KINGTON, Jamaica–December 24th, 2020–The Inter-American Development Bank (IDB) says institutional reforms initiated by the Government of Jamaica placed the country in a very strong position to respond to the economic and financial fallout resulting from the novel coronavirus (COVID-19) pandemic.
In its 2020 quarterly bulletin – ‘Report: Institutional Reforms and Infrastructure Crucial for Future Caribbean Growth’ – the IDB noted that the reforms enabled Jamaica to accumulate substantial cash buffers, equivalent to approximately four per cent of GDP, and a large reprogrammable primary fiscal surplus, prior to the onset of COVID-19.
Additionally, the Bank said cutting-edge policy frameworks grounded in flexibility, including a flexible foreign exchange rate and fiscal responsibility framework, have assisted in Jamaica’s adjustment to COVID-19 in a countercyclical manner.
The IDB said despite this strong progress, Jamaica still faces challenges relating to the economy’s structure and performance which underscore the need for ongoing reform.
The Bank pointed out that the country’s heavy reliance on tourism for economic activity and foreign exchange revenue highlights Jamaica’s “extreme susceptibility” to external shocks, as now obtains with COVID-19.
According to IDB data, Jamaica ranks 17th out of 166 countries on the composite Tourism Dependency Index, with the industry among those in the services sector accounting for approximately 72 per cent of GDP.
According to the Bank, structural and external vulnerabilities underscore the importance of institutional reform and capacity-building, noting that these are factors “most directly in the Government’s control.”
It pointed out that recent efforts to this end have shown “tremendous promise” and can support faster growth and greater resilience in the near-term.
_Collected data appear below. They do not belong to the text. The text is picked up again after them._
(** * jira-assets-tracker: the reconciliation pass, embedded and verified

    The program (package [app]) polls a catalogue of assets, each with an
    "Update" date, and keeps the linked Jira tickets in step with it.  This
    development embeds the five source files

      - [app/config.py]       constants and message templates,
      - [app/helpres.py]      the ticket cache and the attribute helpers,
      - [app/jira_board.py]   the ticket client,
      - [app/jira_assets.py]  the asset client and the attribute extractor,
      - [app/updater.py]      the reconciler,

    as Rocq functions over Python values, and proves properties of them.

    Modelling choices.
      - A Python value that came out of [response.json()] or [json.load] is a
        [value]; JSON numbers are integers here (no floats).  A character of
        a Python string is an [ascii] of a Rocq [string].
      - Exceptions are explicit: a pure computation returns a [result], an
        effectful one runs in the monad [M], state plus exception; the state
        written before an exception is raised is kept, as in Python.
      - The HTTP layer, the clock and the two library functions the program
        calls ([datetime.strptime], [str] of a container) are a [Host], which
        every definition takes as a parameter.  A request is recorded with the
        method arguments that determine its URL and body.
      - Instants are integers: microseconds, the resolution of [datetime].
        [timedelta.total_seconds()] is compared with [0] and with [432000],
        both exact as floats, so comparing microseconds is the same test.
      - [logging] calls are kept, as records appended to [log].
      - [entered] is ghost state: the reconciler's functions append a marker
        when they are entered, so that invocations can be counted. *)

From Stdlib Require Import ZArith List String Ascii Bool Lia DecimalString.
Import ListNotations.
Local Open Scope string_scope.
Set Warnings "-register-all".

(** ** Python values *)

Inductive value : Type :=
| VNone
| VBool (b : bool)
| VInt (n : Z)
| VStr (s : string)
| VList (items : list value)
| VDict (entries : list (string * value)).

Inductive exn : Type :=
| KeyError | TypeError | AttributeError | IndexError | ValueError.

Inductive result (A : Type) : Type :=
| Ok (a : A)
| Raise (e : exn).

Arguments Ok {A} a.
Arguments Raise {A} e.

(** A dict built by the program itself ([task_cache], [attributes], the two
    mappings) has arbitrary hashable keys; the first binding of a key is its
    binding and the order of the list is the insertion order. *)
Definition pydict (A : Type) : Type := list (value * A).

Module Py.

Definition bind {A B} (r : result A) (k : A -> result B) : result B :=
  match r with
  | Ok a => k a
  | Raise e => Raise e
  end.

(** [bool(v)] *)
Definition truthy (v : value) : bool :=
  match v with
  | VNone => false
  | VBool b => b
  | VInt n => negb (n =? 0)%Z
  | VStr s => negb (s =? "")
  | VList l => match l with [] => false | _ => true end
  | VDict d => match d with [] => false | _ => true end
  end.

(** lists and dicts are unhashable *)
Definition hashable (v : value) : bool :=
  match v with
  | VList _ | VDict _ => false
  | _ => true
  end.

Definition int_of_bool (b : bool) : Z := if b then 1%Z else 0%Z.

(** [a == b] on hashable values: [True == 1] and [False == 0] hold *)
Definition key_eqb (a b : value) : bool :=
  match a, b with
  | VNone, VNone => true
  | VBool x, VBool y => Bool.eqb x y
  | VInt x, VInt y => (x =? y)%Z
  | VBool x, VInt y => (int_of_bool x =? y)%Z
  | VInt x, VBool y => (x =? int_of_bool y)%Z
  | VStr x, VStr y => (x =? y)
  | _, _ => false
  end.

(** [v == "s"] and [v != "s"] for a string literal *)
Definition eq_str (v : value) (s : string) : bool :=
  match v with
  | VStr t => (t =? s)
  | _ => false
  end.

Definition ne_str (v : value) (s : string) : bool := negb (eq_str v s).

(** JSON objects: string keys *)
Fixpoint lookup (k : string) (d : list (string * value)) : option value :=
  match d with
  | [] => None
  | (k', v) :: d' => if (k' =? k) then Some v else lookup k d'
  end.

(** [d[k] = v] on a JSON object *)
Fixpoint store (k : string) (v : value) (d : list (string * value))
  : list (string * value) :=
  match d with
  | [] => [(k, v)]
  | (k', v') :: d' =>
      if (k' =? k) then (k, v) :: d' else (k', v') :: store k v d'
  end.

(** [d.update(e)] *)
Definition update (d e : list (string * value)) : list (string * value) :=
  fold_left (fun acc kv => store (fst kv) (snd kv) acc) e d.

(** dicts of the program: hashable keys *)
Fixpoint find {A} (k : value) (d : pydict A) : option A :=
  match d with
  | [] => None
  | (k', a) :: d' => if key_eqb k' k then Some a else find k d'
  end.

Fixpoint set {A} (k : value) (a : A) (d : pydict A) : pydict A :=
  match d with
  | [] => [(k, a)]
  | (k', a') :: d' =>
      if key_eqb k' k then (k', a) :: d' else (k', a') :: set k a d'
  end.

(** [d.get(k)], [k in d]: hashing an unhashable key raises *)
Definition dict_get (d : pydict value) (k : value) : result value :=
  if hashable k then
    Ok (match find k d with Some v => v | None => VNone end)
  else Raise TypeError.

Definition dict_contains {A} (d : pydict A) (k : value) : result bool :=
  if hashable k then
    Ok (match find k d with Some _ => true | None => false end)
  else Raise TypeError.

Definition dict_getitem {A} (d : pydict A) (k : value) : result A :=
  if hashable k then
    match find k d with Some a => Ok a | None => Raise KeyError end
  else Raise TypeError.

Definition dict_setitem {A} (d : pydict A) (k : value) (a : A)
  : result (pydict A) :=
  if hashable k then Ok (set k a d) else Raise TypeError.

(** [o.get(k, default)]: only a dict has the method *)
Definition get (o : value) (k : string) (default : value) : result value :=
  match o with
  | VDict d => Ok (match lookup k d with Some v => v | None => default end)
  | _ => Raise AttributeError
  end.

(** [o[k]] for a string [k] *)
Definition getitem (o : value) (k : string) : result value :=
  match o with
  | VDict d => match lookup k d with Some v => Ok v | None => Raise KeyError end
  | _ => Raise TypeError
  end.

(** [sub in s] on strings *)
Definition contains (s sub : string) : bool :=
  match String.index 0 sub s with
  | Some _ => true
  | None => false
  end.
The IDB said pivotal pillars of the institutional reform agenda, in which the Government has been proactively engaged, encompass prioritizing key areas, such as education, health, infrastructure, and institutions of economic policy.
These include: strengthening tax administration to increase revenue collection and reduce evasion; bolstering public expenditure efficiency; and improving the public investment management capabilities of Ministries, Departments and Agencies to aid in economic recovery and accelerate long-term growth.